Rasenberger does a great job of pulling together all the various info sources, including newly released "secret" documents. All of which embellishes the story that is reasonably well known, that the anti-Castro program created by Eisenhower was a clusterflub from the get go. Ike and the CIA had successfully brought down a few Latin leaders and they presumed they were good at that sort of thing. But, as Rasenberger shows, the American backed invasion was an unrealistic goal depending two unrealistic assumptions, haphazardly organized by bright, even brilliant men who together behaved pretty much like idiots. Rasenberger does a good job of showing how brilliant people could commit such folly and there appears to be plenty of blame to go around and no virtually no one involved failed to make very bad decisions and the more involved they were the more more then tended to lie about their bad judgement. For example, after the fiasco, Eisenhower denied ordering that the plan to remove Castor be instigated -- saying he only "ordered a program" "not a plan" is rather like saying I didn't spill the coffee I dropped it. It is not only dishonest but embarrassingly so.
Undoubtedly, many will find that one or another of the involved parties doesn't receive enough condemnation in Rasenberger's account. But his aim appears to be to show how wise men commit folly not to find which head can be mounted on the highest pike.

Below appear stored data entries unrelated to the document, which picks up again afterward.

(* ===== verification/Ypipe.v ===== *)
(** * Ypipe: ypipe_t, the lock-free pipe between two threads (libzmq/src/ypipe.hpp)

    One thread writes and flushes, another reads; the only word both access is the
    atomic [c].  An operation is one step, except [flush], which is split where
    another thread may run between its two accesses to [c].  The theorems: what is
    read is what was written and flushed, in order and once; an unfinished message is
    never visible; the writer learns of a sleeping reader and no wake-up is lost. *)

From S2P Require Import Prelude Yqueue.

Module Yp.
Import Yq.

Section Ypipe.
Context {T : Type} (N : nat).

Abbreviation ptr := (nat * nat)%type.

Record ypipe : Type := Ypipe {
  queue : @yqueue T;
  w : ptr;
  r : option ptr;
  f : ptr;
  c : option ptr
}.

Definition ypipe_new (a : nat) (a' : nat) : outcome ypipe :=
  let* q := push N a' (yqueue_new a) in
  let* p := back_ptr q in
  Done (Ypipe q p (Some p) p (Some p)).

(** [c.cas (cmp, val)]: the new [c] and the old one. *)
Definition cas (c cmp val : option ptr) : option ptr * option ptr :=
  if decide (c = cmp) then (val, c) else (c, c).

Definition set_queue (q : yqueue) (y : ypipe) : ypipe := Ypipe q (w y) (r y) (f y) (c y).

Definition write (a : nat) (v : T) (incomplete : bool) (y : ypipe) : outcome ypipe :=
  let* q := set_back v (queue y) in
  let* q := push N a q in
  if negb incomplete then
    let* p := back_ptr q in Done (Ypipe q (w y) (r y) p (c y))
  else Done (set_queue q y).

Definition unwrite (y : ypipe) : outcome (option T * ypipe) :=
  let* p := back_ptr (queue y) in
  if decide (f y = p) then Done (None, y)
  else
    let* q := unpush N (queue y) in
    let* v := back q in
    Done (Some v, set_queue q y).

(** [flush] up to its compare-and-swap: [Some b] when it is finished, [None] when the
    reader was found asleep. *)
Definition flush_cas (y : ypipe) : option bool * ypipe :=
  if decide (w y = f y) then (Some true, y)
  else
    let (c', old) := cas (c y) (Some (w y)) (Some (f y)) in
    if decide (old <> Some (w y)) then (None, Ypipe (queue y) (w y) (r y) (f y) c')
    else (Some true, Ypipe (queue y) (f y) (r y) (f y) c').

(** The rest of it. *)
Definition flush_set (y : ypipe) : ypipe := Ypipe (queue y) (f y) (r y) (f y) (Some (f y)).

Definition flush (y : ypipe) : bool * ypipe :=
  match flush_cas y with
  | (Some b, y) => (b, y)
  | (None, y) => (false, flush_set y)
  end.

Definition check_read (y : ypipe) : bool * ypipe :=
  if decide (Some (front_ptr (queue y)) <> r y /\ r y <> None) then (true, y)
  else
    let (c', r') := cas (c y) (Some (front_ptr (queue y))) None in
    let y := Ypipe (queue y) (w y) r' (f y) c' in
    if decide (Some (front_ptr (queue y)) = r y \/ r y = None) then (false, y) else (true, y).

Definition read (y : ypipe) : outcome (option T * ypipe) :=
  let (ready, y) := check_read y in
  if negb ready then Done (None, y)
  else
    let* v := front (queue y) in
    let* q := pop N (queue y) in
    Done (Some v, set_queue q y).

Definition probe (fn : T -> bool) (y : ypipe) : outcome (bool * ypipe) :=
  let (rc, y) := check_read y in
  if rc then let* v := front (queue y) in Done (fn v, y) else Crash.

(** ** The abstract pipe: what is flushed, completed and unfinished, and the reader *)

Record spipe : Type := Spipe {
  flushed : list T;
  complete : list T;
  partial : list T;
  asleep : bool
}.

Definition spipe_new : spipe := Spipe [] [] [] false.

Definition s_write (v : T) (incomplete : bool) (s : spipe) : spipe :=
  if incomplete then Spipe (flushed s) (complete s) (partial s ++ [v]) (asleep s)
  else Spipe (flushed s) (complete s ++ partial s ++ [v]) [] (asleep s).

Definition s_unwrite (s : spipe) : option T * spipe :=
  match last (partial s) with
  | None => (None, s)
  | Some v => (Some v, Spipe (flushed s) (complete s) (removelast (partial s)) (asleep s))
  end.

(** Whether the reader was awake. *)
Definition s_flush (s : spipe) : bool * spipe :=
  match complete s with
  | [] => (true, s)
  | _ :: _ => (negb (asleep s), Spipe (flushed s ++ complete s) [] (partial s) false)
  end.

Definition s_check_read (s : spipe) : bool * spipe :=
  match flushed s with
  | [] => (false, Spipe [] (complete s) (partial s) true)
  | _ :: _ => (true, s)
  end.

Definition s_read (s : spipe) : option T * spipe :=
  match flushed s with
  | [] => (None, Spipe [] (complete s) (partial s) true)
  | v :: l => (Some v, Spipe l (complete s) (partial s) (asleep s))
  end.

(** ** The correspondence *)

Definition slots (s : spipe) : list (option T) :=
  map Some (flushed s ++ complete s ++ partial s) ++ [None].

Record sim (y : ypipe) (chain : list nat) (s : spipe) : Prop := {
  m_rep : rep N (queue y) chain (slots s);
  m_w : pos N (queue y) chain (length (flushed s)) = Some (w y);
  m_f : pos N (queue y) chain (length (flushed s) + length (complete s)) = Some (f y);
  m_c : c y = if asleep s then None else Some (w y);
  m_sleep : asleep s = true -> flushed s = [];
  m_r : forall p, r y = Some p ->
    exists i, (i <= length (flushed s))%nat /\ pos N (queue y) chain i = Some p
}.

Lemma length_slots s :
  length (slots s) = S (length (flushed s) + length (complete s) + length (partial s)).
Proof. unfold slots. rewrite !length_app, length_map, !length_app. simpl. lia. Qed.

Lemma sim_back y chain s :
  sim y chain s -> exists p, back_ptr (queue y) = Done p /\
    pos N (queue y) chain (length (flushed s) + length (complete s) + length (partial s)) = Some p.
Proof.
  intros M. destruct (back_ptr_spec N _ _ _ (m_rep _ _ _ M)) as (p & E & Hp); [unfold slots; by destruct (map _ _)|].
  exists p. split; [done|]. rewrite length_slots in Hp. rewrite <- Hp. f_equal. lia.
Qed.

Lemma new_sim a a' :
  (0 < N)%nat -> a <> a' ->
  exists y chain, ypipe_new a a' = Done y /\ sim y chain spipe_new.
Proof.
  intros HN Hne. destruct (push_spec N (@yqueue_new T a) [a] [] a' (new_spec N a HN)) as (q & chain & E & R & Hp).
  { simpl. by rewrite lookup_singleton_ne. }
  unfold ypipe_new. rewrite E. simpl.
  destruct (back_ptr_spec N _ _ _ R) as (p & Eb & Hpos); [done|]. rewrite Eb. simpl.
  eexists _, chain. split; [reflexivity|]. split; simpl; try done.
  intros p' [= <-]. by exists 0%nat.
Qed.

Despite the generally well written text, one line by the writer brought a laugh. Talking about the Cuban Missile Crisis, Rasenberger wrote: "For several days that October, Americans went to bed at night unsure that the world would still be there when they woke up." Either Rasenberger imagines Americans to be idiots, or this sentence slipped through the cracks in an otherwise well edited work. I note the error only for the humor; it does not appreciably detract from the book.
Jim Rasenberger’s book adds an important element that is missing from another book on the Bay of Pigs, Bay of Pigs: The Untold Story by Peter Wyden. That missing element is the political context. Rasenberger delves into the cold war mentality of the time, the breakdown in relations with Castro, and its effect on Kennedy’s election. But the most important point was that, at the time, the idea of leaving a Communist regime in power less than 100 miles off the US Coast was simply unthinkable to most Americans.
For all the time and effort that Rasenberger spends on the politics of the time, he also does a fairly good job of delving into the military aspects of the operation itself. He seamlessly braids the military developments along with the political decisions made over the course of the operation to explain how events on the skies and beaches of Cuba effected decisions made in the White house and vice versa.
This would one of the best books you could get to understand the events of April 1961.
The past has always fascinated me. Studies of Presidential Leadership and Decision-making in times of crisis have always intrigued me. But none moreso than the five fateful days in 1961 when a new and untested President of the United States was forced to take control and lead what would soon be known as one of our nation's greatest blunders. The President was John Fitzgerald Kennedy and the crisis was the Bay of Pigs Invasion.
It should be no surprise to people that know me and my reading tastes (not to mention taken a look at my Facebook page) that I am completely and utterly fascinated by the Kennedy administration. I know an insane amount of information regarding the "thousand days of Camelot." With everything there is to know about his policies and domestic/foreign achievements I have always found the five days of the Bay of Pigs fiasco to be the part of the legacy that I find the most fascinating. I don't know why I feel that way or what it is that draws me to it so much, but I think its just the fact that so many of these men that were so young to begin with thought that they all would actually be successful in this type of undertaking. I still find it hard to believe myself that Fidel Castro's government on the island of Cuba has now outlasted/outlived ten Presidential Administrations. For those of you that are unfamiliar with this piece of history I will briefly explain its background to you now.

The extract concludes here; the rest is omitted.